Подозревая розыгрыш, желание подшутить над новеньким и одновременно понимая неуместность такой затеи, Тертышный потупился...

Летчики за столом были серьезны.

- С июля месяца - сто боевых вылетов?!

- Я в августе начал. Переучился на ИЛ и пошел, - пояснил Миша. Он не легко выговорил это "пошел", вновь поддался хлынувшим чувствам. - Первый вылет второго августа, как сейчас помню. Командир звена Федя Картовенко по плечу шлепнул... эх, мужик Федя Картовенко, в госпиталь попал, а то бы сами убедились, какой мужик. Рука у Феди... теплая. И второй, и третий вылет второго августа. А бывало, по пять раз в день вылетал, народу-то нет. Взлечу один, меня пара прикрывает, как аса, над целью уже табуном, гамузом, там не разберешь, кто персона, кто прикрывает, над целью все равны. Вчера разменял сотню. Погода - видишь? С утра сходил, вернулся.

- Давайте-ка за это делю, - предложил летчик, сосед Тертышного.

- За погоду, - уточнил Миша.

- И за нее. За вечный туман над Большой Лепетихой.

- Как подгадали, товарищ лейтенант, как раз под праздники, - вставил старшина, определявший воентехника на постой.

- Старался, Конон-Рыжий, старался.

- Да, это праздник. Вернее, подарок празднику. - Подняв кружку, старшина медлил, не позволял себе упредить в священнодействии молодых командиров, весьма за столом рассеянных.

- Каждому своя чаша, - сказал Клюев. - Кому эта досталась, кому заздравная, выбирать не приходится. Выпили.

- Товарищ лейтенант, далека вам кажется Заимка? - спросил Конон-Рыжий.

- Не ближний край.

- Старый Крым - дальше, - заявил старшина, взывая к жалости, к сочувствию с неприкрытой, выжидательной требовательностью.

Клюев отнесся к его словам с пониманием, в большем Конон-Рыжий не нуждался.

- Сто боевых вылетов на ИЛе такой факт! - отвлекся он от Старого Крыма. - Сто вылетов надо отмечать отдельно. Шутите? Сто!

- Товарищ лейтенант, мы вчетвером столько не сделали, - сказал сосед Тертышного. - Когда? Все пятимся. От Лепетихи к Федоровке, потом к Токмаку.

- За Пологами упремся, - повторил Клюев, склоняясь к столу.

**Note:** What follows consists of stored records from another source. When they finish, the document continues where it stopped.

Lemma remove_notifies_when_deleteable_witness :
  remove (update clear_deleteable demo_world)
  = update clear_deleteable demo_world
  /\ trace (remove demo_world) = [Global regionRemoved].
Proof.
  split.
  - exact (proj1 (remove_notifies_when_deleteable
                    (update clear_deleteable demo_world)) eq_refl).
  - exact (proj1 (proj2 (remove_notifies_when_deleteable demo_world)
                    eq_refl)).
Defined.

(** [update({ deleteable: false })] is never refused. *)
Lemma update_clears_deleteable (w : World) :
  deleteable (seg (update clear_deleteable w)) = false.
Proof.
  unfold update. simpl. rewrite andb_false_r. reflexivity.
Qed.

(** C10: the constructor never reads [options.deleteable]: whatever it is, the
    constructed segment is deleteable, so [remove()] notifies and [destroy()]
    goes through, until [update({ deleteable: false })] clears the flag. *)
Theorem constructor_ignores_deleteable :
  forall (options : SegmentOptions) (nanoid : string) (wf : Waveform)
         (vis : Visualizer) (ctl : Regions) (w : World),
    constructor options nanoid wf vis ctl = Ok w ->
    (forall d : option bool,
       constructor (with_opt_deleteable d options) nanoid wf vis ctl = Ok w)
    /\ deleteable (seg w) = true
    /\ trace (remove w) = [Global regionRemoved]
    /\ (forall notify : bool,
          isDestroyed (super (seg (destroy notify w))) = true)
    /\ trace (destroy true w) = [Global regionRemoved]
    /\ deleteable (seg (update clear_deleteable w)) = false
    /\ remove (update clear_deleteable w) = update clear_deleteable w
    /\ (forall notify : bool,
          destroy notify (update clear_deleteable w)
          = update clear_deleteable w).
Proof.
  intros options nanoid wf vis ctl w. unfold constructor.
  cbn [with_opt_deleteable opt_start opt_end].
  destruct (Qlt_le_dec (opt_start options) 0); [discriminate |].
  destruct (Qlt_le_dec (opt_end options) 0); [discriminate |].
  intros [= <-].
  split; [intros d; reflexivity |].
  split; [reflexivity |].
  split; [reflexivity |].
  split; [intros [|]; reflexivity |].
  split; [reflexivity |].
  split; [apply update_clears_deleteable |].
  split.
  - unfold remove. rewrite update_clears_deleteable. reflexivity.
  - intros notify. unfold destroy. rewrite update_clears_deleteable.
    reflexivity.
Qed.

Lemma constructor_ignores_deleteable_witness :
  opt_deleteable demo_options = Some false
  /\ deleteable (seg demo_world) = true
  /\ trace (remove demo_world) = [Global regionRemoved].
Proof.
  pose proof (@constructor_ignores_deleteable demo_options "xxxxx"%string
                demo_waveform demo_visualizer demo_controller demo_world
                eq_refl) as H.
  split; [reflexivity |].
  split.
  - exact (proj1 (proj2 H)).
  - exact (proj1 (proj2 (proj2 H))).
Defined.

(** * Further properties *)

(** ** Geometry *)

Lemma width_sign (w : World) :
  0 < duration (waveform w) ->
  0 < vis_width (visualizer w) ->
  0 < zoom (waveform w) ->
  (start (seg w) <= end_ (seg w) -> 0 <= width w)
  /\ (start (seg w) < end_ (seg w) -> 0 < width w)
  /\ (end_ (seg w) < start (seg w) -> width w < 0).
Proof.
  intros Hd Hw Hz. unfold width, Qdiv.
  set (dt := end_ (seg w) - start (seg w)).
  assert (Hk : 0 < / duration (waveform w) * vis_width (visualizer w)
                   * zoom (waveform w)).
  { repeat apply Qmult_lt_0_compat; try assumption.
    apply Qinv_lt_0_compat. exact Hd. }
  set (k := / duration (waveform w) * vis_width (visualizer w)
            * zoom (waveform w)) in *.
  assert (Heq : dt * / duration (waveform w) * vis_width (visualizer w)
                * zoom (waveform w) == dt * k) by (subst k; ring).
  rewrite Heq.
  repeat split; intros Hord.
  - apply Qmult_le_0_compat; [subst dt; lra | lra].
  - apply Qmult_lt_0_compat; [subst dt; lra | exact Hk].
  - assert (H : 0 < (- dt) * k)
      by (apply Qmult_lt_0_compat; [subst dt; lra | exact Hk]).
    assert (H' : (- dt) * k == - (dt * k)) by ring.
    rewrite H' in H. lra.
Qed.

(** X1: in a waveform of positive duration shown at a positive width and
    zoom, the pixel interval has the orientation of the time interval: an
    ordered segment has a non-negative pixel width, and the width is zero
    exactly when start and end coincide. *)
Theorem width_follows_time_order :
  forall w : World,
    0 < duration (waveform w) ->
    0 < vis_width (visualizer w) ->
    0 < zoom (waveform w) ->
    (start (seg w) <= end_ (seg w) <-> xStart w <= xEnd w)
    /\ (start (seg w) == end_ (seg w) <-> width w == 0).
Proof.
  intros w Hd Hw Hz.
  destruct (width_sign w Hd Hw Hz) as (Hle & Hlt & Hgt).
  unfold xEnd. split; split; intros H.
  - specialize (Hle H). lra.
  - destruct (Qlt_le_dec (end_ (seg w)) (start (seg w))) as [Hrev | Hord];
      [specialize (Hgt Hrev); lra | exact Hord].
  - destruct (Qlt_le_dec (start (seg w)) (end_ (seg w))) as [Hlt' | Hge].
    + lra.
    + unfold width. setoid_replace (end_ (seg w) - start (seg w)) with 0
        by lra. unfold Qdiv. ring.
  - destruct (Qlt_le_dec (start (seg w)) (end_ (seg w))) as [Hlt' | Hge].
    + specialize (Hlt Hlt'). lra.
    + destruct (Qlt_le_dec (end_ (seg w)) (start (seg w))) as [Hrev | Hord].
      * specialize (Hgt Hrev). lra.
      * lra.
Qed.

Lemma width_follows_time_order_witness :
  xStart demo_world <= xEnd demo_world.
Proof.
  refine (proj1 (proj1 (@width_follows_time_order demo_world _ _ _)) _);
    vm_compute; try reflexivity; discriminate.
Defined.

(** X2: a segment whose pixel interval is ordered is in the viewport exactly
    when it overlaps the open pixel range [(0, width * zoom)]: its right end
    lies right of pixel 0 and its left end lies left of the viewport's
    right end.  A segment that only touches either end of the viewport is
    outside. *)
Theorem inViewport_iff_overlap :
  forall w : World,
    xStart w <= xEnd w ->
    (inViewport w = true
     <-> 0 < xEnd w
         /\ xStart w < vis_width (visualizer w) * zoom (waveform w)).
Proof.
  intros w Hord. unfold inViewport. cbv zeta.
  set (W := vis_width (visualizer w) * zoom (waveform w)).
  destruct (Qle_bool (xStart w) 0) eqn:H1;
    destruct (Qle_bool (xEnd w) 0) eqn:H2;
    destruct (Qle_bool W (xStart w)) eqn:H3;
    destruct (Qle_bool W (xEnd w)) eqn:H4;
    cbn [andb];
    repeat match goal with
           | H : Qle_bool _ _ = true |- _ => apply Qle_bool_iff in H
           | H : Qle_bool ?x ?y = false |- _ =>
               assert (y < x)
                 by (apply Qnot_le_lt; intros Hc;
                     apply Qle_bool_iff in Hc; congruence);
               clear H
           end;
    split; intros Hin; try discriminate; try reflexivity;
    try (split; lra); try (destruct Hin; lra).
Qed.

Lemma inViewport_iff_overlap_witness :
  inViewport demo_world = true.
Proof.
  refine (proj2 (@inViewport_iff_overlap demo_world _) _).
  - vm_compute. discriminate.
  - split; vm_compute; reflexivity.
Defined.

(** ** Notifications come in pairs *)

Lemma trace_emit_pair (a b : Effect) (w : World) :
  trace (emit b (emit a w)) = trace w ++ [a; b].
Proof.
  unfold emit. cbn [trace with_trace].
  rewrite <- List.app_assoc. reflexivity.
Qed.

Lemma trace_invoke_pair (l : SegmentEvents.t) (g : SegmentGlobalEvent)
    (w : World) :
  trace (waveform_invoke g (invoke l w)) = trace w ++ [Local l; Global g].
Proof.
  apply trace_emit_pair.
Qed.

- Миша, ты в себя веришь? - спросил один из летчиков, желая больше всего узнать: как он сумел столько, начав в августе? Больше, чем все они, вместе взятые?

- Работаю без предпосылок, - огласил он первое условие.

"Без предпосылок к летным происшествиям", - так следовало его понимать. Еще проще: летаю отлично, летаю как бог и без больших физических усилий.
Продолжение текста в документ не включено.